• Data:
* * * * * * * * *

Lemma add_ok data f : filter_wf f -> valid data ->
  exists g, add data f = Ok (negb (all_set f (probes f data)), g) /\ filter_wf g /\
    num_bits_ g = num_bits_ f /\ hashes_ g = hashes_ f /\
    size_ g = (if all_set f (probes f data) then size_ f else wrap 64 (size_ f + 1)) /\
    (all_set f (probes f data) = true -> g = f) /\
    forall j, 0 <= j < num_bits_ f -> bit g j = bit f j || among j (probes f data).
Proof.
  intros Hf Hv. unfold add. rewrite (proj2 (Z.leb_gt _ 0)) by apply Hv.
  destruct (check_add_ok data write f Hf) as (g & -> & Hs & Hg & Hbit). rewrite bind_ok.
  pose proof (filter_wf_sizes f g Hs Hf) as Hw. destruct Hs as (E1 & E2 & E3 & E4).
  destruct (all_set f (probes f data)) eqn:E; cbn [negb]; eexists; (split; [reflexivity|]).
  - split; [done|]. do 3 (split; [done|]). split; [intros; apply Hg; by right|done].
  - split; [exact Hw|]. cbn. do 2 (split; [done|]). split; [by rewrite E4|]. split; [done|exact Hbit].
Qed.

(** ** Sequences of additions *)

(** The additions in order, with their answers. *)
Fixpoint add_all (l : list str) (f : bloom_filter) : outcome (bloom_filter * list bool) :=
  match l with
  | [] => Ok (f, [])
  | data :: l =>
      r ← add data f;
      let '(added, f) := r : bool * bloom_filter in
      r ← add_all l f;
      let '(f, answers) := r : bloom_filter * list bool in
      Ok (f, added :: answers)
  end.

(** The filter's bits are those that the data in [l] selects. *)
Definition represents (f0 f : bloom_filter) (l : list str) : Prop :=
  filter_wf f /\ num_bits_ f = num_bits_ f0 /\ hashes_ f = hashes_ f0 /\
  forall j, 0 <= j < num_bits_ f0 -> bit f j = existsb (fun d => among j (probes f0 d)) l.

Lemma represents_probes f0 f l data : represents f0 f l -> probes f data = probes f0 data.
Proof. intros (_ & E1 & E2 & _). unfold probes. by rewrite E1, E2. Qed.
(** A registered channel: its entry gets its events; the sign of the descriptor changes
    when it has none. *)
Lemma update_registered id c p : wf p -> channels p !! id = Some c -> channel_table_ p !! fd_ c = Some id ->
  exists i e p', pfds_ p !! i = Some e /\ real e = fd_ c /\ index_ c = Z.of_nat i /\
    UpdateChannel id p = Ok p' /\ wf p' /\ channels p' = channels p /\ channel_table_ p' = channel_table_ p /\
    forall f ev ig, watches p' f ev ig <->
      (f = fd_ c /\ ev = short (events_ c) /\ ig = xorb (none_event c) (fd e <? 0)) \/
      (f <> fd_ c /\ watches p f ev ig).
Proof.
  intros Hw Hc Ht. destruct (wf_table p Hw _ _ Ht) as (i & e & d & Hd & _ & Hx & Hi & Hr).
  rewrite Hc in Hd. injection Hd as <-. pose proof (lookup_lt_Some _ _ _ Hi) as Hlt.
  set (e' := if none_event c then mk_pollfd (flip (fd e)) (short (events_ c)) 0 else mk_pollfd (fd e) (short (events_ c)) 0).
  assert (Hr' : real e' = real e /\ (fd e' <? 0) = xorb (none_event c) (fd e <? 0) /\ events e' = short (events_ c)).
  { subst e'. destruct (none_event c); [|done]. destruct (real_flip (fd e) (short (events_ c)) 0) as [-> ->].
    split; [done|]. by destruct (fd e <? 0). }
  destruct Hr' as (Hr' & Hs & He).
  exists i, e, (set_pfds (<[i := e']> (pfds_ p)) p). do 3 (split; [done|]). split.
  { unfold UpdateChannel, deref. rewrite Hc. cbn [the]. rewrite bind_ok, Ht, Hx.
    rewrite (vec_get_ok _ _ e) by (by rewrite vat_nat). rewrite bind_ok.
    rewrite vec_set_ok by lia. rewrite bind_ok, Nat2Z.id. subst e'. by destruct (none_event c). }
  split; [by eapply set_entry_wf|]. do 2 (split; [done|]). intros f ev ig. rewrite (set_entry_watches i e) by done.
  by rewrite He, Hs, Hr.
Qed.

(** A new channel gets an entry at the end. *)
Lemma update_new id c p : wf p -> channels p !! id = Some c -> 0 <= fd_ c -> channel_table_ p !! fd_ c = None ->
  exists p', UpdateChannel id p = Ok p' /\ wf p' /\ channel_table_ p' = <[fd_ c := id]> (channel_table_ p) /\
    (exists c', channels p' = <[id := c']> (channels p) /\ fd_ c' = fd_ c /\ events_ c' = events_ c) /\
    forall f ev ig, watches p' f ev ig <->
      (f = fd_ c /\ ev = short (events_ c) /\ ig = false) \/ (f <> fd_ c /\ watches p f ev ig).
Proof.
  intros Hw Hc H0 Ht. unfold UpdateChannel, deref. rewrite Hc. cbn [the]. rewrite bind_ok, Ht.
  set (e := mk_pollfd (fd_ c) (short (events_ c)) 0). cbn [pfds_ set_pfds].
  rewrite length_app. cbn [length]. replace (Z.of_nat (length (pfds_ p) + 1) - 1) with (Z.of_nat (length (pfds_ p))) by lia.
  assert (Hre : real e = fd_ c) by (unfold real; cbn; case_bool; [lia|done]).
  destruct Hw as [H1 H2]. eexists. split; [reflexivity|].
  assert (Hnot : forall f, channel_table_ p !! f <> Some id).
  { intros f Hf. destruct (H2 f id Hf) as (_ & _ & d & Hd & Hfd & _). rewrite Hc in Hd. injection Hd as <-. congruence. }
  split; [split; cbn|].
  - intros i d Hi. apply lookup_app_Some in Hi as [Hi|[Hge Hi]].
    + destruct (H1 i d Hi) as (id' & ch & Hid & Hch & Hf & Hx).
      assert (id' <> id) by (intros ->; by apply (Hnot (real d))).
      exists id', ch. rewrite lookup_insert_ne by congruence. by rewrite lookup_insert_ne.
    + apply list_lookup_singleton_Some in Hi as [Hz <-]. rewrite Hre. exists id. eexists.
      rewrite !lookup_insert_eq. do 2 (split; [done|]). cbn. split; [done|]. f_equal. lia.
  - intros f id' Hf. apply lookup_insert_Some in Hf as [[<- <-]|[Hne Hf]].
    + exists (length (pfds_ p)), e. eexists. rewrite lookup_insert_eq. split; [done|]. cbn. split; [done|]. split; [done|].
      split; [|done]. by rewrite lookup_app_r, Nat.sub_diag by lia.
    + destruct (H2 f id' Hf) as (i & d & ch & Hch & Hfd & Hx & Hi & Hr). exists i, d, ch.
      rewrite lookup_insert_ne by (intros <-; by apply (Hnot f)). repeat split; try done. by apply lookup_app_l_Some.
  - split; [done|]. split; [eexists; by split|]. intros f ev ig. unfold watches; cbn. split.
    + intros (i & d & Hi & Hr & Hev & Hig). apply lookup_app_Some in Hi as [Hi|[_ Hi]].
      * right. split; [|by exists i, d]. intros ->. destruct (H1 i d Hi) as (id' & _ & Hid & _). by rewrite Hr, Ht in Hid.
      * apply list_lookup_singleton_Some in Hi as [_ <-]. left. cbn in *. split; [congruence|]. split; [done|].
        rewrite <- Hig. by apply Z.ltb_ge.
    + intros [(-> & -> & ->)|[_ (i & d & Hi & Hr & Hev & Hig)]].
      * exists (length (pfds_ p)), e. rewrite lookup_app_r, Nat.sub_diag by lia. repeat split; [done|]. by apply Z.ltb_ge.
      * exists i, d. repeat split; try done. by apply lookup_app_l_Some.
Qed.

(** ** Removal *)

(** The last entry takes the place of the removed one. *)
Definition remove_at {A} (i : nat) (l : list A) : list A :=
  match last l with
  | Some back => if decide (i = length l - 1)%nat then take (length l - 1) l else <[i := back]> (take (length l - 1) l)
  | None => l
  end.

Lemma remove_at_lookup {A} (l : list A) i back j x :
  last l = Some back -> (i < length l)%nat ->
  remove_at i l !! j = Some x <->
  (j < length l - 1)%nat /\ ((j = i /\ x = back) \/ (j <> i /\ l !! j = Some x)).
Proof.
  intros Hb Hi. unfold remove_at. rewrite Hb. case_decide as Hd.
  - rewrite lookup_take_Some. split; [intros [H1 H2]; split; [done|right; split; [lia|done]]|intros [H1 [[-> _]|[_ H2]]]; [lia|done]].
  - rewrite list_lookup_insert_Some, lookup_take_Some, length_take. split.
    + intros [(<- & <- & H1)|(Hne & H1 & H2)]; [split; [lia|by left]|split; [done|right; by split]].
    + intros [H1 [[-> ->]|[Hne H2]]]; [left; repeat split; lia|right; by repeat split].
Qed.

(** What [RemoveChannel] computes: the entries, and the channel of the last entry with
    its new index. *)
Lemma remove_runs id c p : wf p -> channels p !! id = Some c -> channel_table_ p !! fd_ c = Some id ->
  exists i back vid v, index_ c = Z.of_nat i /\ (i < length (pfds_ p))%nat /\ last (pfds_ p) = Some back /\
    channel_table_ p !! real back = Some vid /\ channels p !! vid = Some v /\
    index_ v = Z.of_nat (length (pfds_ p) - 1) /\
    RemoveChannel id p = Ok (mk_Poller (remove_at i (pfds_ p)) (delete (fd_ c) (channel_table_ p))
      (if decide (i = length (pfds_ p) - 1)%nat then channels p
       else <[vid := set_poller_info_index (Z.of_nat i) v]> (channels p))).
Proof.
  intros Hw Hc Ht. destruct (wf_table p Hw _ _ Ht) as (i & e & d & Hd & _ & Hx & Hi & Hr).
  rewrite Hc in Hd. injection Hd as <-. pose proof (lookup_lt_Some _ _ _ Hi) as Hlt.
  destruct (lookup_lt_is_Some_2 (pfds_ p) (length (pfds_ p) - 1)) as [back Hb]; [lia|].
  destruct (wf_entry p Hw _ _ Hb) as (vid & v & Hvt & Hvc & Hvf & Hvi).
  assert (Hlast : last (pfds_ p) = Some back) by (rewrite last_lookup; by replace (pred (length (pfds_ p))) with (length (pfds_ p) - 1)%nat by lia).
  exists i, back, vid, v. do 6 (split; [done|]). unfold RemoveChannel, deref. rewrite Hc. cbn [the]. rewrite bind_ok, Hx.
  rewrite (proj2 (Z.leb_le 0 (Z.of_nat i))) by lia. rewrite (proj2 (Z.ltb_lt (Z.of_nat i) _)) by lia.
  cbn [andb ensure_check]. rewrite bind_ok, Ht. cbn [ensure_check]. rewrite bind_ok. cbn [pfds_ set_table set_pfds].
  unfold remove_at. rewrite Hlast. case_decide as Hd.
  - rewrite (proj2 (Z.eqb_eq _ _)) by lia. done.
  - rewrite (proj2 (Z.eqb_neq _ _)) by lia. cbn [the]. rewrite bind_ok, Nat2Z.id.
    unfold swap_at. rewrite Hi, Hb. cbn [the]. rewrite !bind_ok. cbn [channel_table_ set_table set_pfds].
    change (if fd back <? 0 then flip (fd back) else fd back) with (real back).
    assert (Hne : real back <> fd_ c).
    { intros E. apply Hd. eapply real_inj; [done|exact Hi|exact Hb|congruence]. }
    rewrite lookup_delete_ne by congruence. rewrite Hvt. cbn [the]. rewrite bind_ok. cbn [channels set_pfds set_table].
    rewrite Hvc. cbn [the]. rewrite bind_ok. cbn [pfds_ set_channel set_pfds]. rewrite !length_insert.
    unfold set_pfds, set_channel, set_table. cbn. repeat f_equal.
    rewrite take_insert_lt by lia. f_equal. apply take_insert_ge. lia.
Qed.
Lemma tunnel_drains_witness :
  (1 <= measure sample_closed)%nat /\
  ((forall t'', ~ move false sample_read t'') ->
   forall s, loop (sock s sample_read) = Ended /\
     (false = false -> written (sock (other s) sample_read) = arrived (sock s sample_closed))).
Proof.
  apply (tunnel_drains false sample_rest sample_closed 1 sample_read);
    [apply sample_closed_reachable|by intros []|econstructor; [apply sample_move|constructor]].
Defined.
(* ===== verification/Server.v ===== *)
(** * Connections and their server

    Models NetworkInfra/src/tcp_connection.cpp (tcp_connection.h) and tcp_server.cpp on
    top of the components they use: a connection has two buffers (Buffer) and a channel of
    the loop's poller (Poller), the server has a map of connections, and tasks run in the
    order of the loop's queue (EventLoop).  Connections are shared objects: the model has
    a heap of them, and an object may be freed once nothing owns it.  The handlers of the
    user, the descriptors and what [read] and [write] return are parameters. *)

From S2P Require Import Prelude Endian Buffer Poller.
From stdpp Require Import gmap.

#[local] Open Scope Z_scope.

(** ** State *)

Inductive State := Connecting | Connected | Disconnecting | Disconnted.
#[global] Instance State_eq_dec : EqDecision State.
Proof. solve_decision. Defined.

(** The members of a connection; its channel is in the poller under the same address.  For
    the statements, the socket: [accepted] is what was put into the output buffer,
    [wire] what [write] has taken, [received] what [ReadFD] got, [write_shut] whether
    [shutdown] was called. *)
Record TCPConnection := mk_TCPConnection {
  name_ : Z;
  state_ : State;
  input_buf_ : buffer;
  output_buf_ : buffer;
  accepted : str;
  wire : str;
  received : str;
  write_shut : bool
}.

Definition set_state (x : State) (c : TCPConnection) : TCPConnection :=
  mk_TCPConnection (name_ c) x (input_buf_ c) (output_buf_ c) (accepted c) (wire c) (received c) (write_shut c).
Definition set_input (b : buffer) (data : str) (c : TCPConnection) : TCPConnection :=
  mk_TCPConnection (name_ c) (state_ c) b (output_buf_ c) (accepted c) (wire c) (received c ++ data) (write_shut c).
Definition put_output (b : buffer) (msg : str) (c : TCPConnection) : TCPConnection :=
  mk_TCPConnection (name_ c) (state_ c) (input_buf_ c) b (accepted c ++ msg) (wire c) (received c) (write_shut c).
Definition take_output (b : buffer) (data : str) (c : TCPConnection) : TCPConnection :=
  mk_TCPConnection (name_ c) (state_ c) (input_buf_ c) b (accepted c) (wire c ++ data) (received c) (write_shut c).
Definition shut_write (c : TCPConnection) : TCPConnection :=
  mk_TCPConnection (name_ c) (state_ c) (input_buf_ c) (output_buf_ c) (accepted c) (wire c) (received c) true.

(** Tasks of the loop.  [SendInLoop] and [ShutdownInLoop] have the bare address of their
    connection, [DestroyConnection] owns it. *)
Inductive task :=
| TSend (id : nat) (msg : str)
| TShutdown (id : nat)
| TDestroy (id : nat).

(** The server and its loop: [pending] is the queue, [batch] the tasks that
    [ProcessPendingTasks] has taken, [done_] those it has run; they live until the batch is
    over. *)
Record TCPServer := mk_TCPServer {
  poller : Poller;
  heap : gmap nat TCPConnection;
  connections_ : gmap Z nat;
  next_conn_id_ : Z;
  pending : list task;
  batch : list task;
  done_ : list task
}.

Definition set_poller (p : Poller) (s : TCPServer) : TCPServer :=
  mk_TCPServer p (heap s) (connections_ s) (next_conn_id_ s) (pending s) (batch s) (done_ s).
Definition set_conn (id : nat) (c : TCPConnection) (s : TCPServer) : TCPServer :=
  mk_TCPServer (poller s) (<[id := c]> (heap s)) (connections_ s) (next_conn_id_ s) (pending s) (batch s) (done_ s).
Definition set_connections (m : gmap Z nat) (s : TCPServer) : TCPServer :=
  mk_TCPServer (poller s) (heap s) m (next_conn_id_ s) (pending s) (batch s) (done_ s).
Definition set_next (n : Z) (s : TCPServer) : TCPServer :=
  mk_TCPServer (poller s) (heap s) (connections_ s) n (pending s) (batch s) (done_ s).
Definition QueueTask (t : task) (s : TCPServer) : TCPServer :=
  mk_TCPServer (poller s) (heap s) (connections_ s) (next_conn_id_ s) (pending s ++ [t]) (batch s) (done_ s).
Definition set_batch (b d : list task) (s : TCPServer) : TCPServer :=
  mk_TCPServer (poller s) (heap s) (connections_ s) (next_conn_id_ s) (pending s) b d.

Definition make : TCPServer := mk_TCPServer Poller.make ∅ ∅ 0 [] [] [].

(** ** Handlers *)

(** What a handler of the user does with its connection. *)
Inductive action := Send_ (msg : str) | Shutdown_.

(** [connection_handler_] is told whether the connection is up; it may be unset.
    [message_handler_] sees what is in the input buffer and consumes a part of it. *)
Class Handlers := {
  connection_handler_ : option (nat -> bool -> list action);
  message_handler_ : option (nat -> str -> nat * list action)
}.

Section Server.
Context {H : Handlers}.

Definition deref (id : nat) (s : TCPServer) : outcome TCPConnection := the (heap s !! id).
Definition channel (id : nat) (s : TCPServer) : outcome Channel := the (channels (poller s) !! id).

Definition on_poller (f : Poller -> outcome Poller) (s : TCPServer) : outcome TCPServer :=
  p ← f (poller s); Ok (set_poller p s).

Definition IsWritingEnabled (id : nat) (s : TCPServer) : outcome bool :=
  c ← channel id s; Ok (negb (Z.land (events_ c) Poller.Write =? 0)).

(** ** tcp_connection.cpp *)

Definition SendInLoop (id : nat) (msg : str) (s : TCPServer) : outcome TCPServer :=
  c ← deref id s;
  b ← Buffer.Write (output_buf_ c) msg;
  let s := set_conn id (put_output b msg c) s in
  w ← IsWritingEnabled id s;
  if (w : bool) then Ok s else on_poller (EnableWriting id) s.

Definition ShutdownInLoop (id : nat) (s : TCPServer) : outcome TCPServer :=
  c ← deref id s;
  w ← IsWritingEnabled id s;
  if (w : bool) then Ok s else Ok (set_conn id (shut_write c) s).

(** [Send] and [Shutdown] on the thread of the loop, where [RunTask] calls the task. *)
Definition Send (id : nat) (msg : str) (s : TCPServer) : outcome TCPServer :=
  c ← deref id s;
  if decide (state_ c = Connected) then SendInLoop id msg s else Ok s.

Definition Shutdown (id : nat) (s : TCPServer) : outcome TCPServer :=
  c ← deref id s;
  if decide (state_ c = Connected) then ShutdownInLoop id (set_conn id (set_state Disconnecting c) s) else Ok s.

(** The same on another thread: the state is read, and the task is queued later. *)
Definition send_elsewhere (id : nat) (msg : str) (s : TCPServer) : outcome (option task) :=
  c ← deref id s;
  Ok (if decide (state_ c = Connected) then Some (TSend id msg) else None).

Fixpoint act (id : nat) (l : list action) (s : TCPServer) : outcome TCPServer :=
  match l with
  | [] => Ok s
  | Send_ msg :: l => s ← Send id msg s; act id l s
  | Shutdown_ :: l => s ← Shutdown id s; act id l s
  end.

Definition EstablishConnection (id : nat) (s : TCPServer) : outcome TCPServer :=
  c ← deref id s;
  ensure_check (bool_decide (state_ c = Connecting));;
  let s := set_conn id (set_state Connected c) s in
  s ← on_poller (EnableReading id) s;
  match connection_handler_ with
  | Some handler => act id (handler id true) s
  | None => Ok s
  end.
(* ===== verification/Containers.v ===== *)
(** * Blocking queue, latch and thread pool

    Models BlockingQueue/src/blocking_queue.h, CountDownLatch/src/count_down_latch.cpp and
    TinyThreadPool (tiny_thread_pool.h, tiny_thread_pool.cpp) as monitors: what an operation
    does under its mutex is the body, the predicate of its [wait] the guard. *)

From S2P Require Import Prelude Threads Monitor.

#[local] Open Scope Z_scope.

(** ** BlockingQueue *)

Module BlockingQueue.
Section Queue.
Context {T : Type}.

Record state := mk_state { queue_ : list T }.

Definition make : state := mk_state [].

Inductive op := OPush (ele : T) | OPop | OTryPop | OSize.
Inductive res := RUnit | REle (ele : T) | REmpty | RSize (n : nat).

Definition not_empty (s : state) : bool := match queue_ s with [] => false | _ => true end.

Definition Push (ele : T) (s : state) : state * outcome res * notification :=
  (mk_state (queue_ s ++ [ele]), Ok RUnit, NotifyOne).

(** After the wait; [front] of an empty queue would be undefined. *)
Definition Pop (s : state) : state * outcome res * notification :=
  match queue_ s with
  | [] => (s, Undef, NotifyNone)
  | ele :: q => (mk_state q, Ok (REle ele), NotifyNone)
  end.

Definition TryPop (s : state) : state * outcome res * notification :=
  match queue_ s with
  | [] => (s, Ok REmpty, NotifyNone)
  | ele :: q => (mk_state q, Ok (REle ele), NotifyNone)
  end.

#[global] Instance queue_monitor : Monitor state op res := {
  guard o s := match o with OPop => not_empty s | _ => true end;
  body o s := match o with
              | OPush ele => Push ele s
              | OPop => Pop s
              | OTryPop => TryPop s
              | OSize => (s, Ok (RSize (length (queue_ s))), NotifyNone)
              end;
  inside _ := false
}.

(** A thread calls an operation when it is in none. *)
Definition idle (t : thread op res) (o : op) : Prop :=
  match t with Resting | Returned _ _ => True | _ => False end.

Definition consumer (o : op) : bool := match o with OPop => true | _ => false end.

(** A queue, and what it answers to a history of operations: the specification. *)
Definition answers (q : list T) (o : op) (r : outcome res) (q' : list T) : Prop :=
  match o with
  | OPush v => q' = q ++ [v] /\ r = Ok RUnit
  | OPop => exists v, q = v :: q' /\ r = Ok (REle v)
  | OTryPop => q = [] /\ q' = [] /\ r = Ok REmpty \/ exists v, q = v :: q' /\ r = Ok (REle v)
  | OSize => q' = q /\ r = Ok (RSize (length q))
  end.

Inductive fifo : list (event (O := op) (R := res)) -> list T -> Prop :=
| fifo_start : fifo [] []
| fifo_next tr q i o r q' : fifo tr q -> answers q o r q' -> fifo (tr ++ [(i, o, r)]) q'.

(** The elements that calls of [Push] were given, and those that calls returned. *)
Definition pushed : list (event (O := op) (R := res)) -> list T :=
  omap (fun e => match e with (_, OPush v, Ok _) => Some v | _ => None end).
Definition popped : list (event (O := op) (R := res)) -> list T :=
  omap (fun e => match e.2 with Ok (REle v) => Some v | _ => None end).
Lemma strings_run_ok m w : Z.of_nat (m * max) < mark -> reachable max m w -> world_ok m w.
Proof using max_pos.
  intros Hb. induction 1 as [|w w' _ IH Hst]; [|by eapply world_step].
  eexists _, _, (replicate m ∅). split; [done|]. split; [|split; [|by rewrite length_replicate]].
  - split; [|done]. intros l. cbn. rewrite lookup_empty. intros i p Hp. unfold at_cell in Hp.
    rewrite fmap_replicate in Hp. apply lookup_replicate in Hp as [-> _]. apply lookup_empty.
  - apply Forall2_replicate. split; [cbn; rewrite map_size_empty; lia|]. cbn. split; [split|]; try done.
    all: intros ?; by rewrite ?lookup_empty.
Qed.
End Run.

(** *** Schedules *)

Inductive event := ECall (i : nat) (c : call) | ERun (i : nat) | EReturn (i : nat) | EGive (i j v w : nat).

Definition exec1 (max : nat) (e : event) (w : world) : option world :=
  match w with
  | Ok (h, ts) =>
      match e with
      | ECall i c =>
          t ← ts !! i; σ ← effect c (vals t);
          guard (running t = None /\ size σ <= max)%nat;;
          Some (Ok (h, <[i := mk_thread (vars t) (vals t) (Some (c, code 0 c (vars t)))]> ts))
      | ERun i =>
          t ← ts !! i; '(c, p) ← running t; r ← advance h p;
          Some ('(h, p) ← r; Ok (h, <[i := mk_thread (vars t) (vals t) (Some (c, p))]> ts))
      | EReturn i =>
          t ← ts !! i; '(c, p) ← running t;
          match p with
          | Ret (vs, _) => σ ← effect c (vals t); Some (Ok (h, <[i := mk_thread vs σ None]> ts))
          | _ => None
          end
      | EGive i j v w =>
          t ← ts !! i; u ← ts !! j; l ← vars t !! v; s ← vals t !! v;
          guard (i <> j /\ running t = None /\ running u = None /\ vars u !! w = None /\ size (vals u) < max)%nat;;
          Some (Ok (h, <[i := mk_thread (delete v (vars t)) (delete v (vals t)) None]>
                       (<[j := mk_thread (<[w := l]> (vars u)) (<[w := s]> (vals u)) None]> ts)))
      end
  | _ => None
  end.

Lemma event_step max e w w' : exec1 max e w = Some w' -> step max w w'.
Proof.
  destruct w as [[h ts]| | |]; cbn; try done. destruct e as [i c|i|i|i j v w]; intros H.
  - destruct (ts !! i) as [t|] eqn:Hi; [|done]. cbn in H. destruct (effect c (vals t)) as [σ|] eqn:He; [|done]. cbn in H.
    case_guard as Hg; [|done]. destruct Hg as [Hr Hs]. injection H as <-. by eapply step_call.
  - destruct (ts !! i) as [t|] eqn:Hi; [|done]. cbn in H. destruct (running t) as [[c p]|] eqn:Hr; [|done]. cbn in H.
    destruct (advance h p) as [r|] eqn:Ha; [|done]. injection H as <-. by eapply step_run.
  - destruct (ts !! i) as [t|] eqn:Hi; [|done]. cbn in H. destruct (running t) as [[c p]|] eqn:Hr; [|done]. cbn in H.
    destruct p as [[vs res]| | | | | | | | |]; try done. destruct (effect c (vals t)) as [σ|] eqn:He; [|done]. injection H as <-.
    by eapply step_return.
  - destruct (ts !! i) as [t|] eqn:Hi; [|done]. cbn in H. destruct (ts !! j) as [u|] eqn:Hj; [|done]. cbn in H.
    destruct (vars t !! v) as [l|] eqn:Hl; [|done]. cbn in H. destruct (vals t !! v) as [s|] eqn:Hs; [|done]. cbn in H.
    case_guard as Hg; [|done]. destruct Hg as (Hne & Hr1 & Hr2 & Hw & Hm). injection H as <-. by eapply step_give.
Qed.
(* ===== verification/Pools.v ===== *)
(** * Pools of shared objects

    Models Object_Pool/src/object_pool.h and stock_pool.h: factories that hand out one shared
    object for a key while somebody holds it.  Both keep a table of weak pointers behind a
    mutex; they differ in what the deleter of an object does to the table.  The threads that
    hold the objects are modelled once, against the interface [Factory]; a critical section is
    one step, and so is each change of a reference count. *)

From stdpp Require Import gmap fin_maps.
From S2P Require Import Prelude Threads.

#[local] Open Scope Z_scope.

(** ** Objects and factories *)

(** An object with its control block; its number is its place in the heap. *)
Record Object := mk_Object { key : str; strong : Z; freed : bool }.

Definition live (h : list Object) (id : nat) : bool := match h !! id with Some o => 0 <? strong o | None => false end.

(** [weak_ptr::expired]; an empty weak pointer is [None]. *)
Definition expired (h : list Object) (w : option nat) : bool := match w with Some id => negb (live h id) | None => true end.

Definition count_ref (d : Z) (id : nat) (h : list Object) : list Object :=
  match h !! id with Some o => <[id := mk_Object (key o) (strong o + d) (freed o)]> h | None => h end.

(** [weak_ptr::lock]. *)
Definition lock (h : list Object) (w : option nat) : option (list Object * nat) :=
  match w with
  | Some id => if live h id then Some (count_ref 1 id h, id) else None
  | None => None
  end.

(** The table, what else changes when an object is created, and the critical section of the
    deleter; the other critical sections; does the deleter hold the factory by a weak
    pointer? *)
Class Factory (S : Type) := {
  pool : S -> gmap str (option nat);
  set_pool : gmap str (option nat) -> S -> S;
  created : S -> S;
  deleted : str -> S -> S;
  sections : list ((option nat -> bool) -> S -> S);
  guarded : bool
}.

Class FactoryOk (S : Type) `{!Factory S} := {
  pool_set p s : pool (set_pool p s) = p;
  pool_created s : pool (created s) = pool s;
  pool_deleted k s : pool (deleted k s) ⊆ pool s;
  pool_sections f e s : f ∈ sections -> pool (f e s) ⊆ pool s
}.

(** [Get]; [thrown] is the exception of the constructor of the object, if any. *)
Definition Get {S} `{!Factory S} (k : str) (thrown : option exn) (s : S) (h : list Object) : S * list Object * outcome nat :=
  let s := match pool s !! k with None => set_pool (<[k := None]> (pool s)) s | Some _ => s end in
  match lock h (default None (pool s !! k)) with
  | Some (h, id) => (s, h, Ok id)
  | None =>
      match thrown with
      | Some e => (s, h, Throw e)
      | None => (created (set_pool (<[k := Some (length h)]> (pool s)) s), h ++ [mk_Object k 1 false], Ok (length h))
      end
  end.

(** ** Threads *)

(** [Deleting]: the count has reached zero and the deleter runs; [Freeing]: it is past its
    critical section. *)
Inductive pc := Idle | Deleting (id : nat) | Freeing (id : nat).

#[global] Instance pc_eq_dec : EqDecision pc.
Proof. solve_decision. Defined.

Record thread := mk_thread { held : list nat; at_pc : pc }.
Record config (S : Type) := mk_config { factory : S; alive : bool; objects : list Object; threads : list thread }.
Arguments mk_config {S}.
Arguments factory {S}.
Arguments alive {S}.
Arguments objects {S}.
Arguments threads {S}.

* * * * * * * * *

• Your goal: Please show the lines of the material that contain the string "assert".

• Output:
  assert (Hr' : real e' = real e /\ (fd e' <? 0) = xorb (none_event c) (fd e <? 0) /\ events e' = short (events_ c)).
  assert (Hre : real e = fd_ c) by (unfold real; cbn; case_bool; [lia|done]).
  assert (Hnot : forall f, channel_table_ p !! f <> Some id).
      assert (id' <> id) by (intros ->; by apply (Hnot (real d))).
  assert (Hlast : last (pfds_ p) = Some back) by (rewrite last_lookup; by replace (pred (length (pfds_ p))) with (length (pfds_ p) - 1)%nat by lia).
    assert (Hne : real back <> fd_ c).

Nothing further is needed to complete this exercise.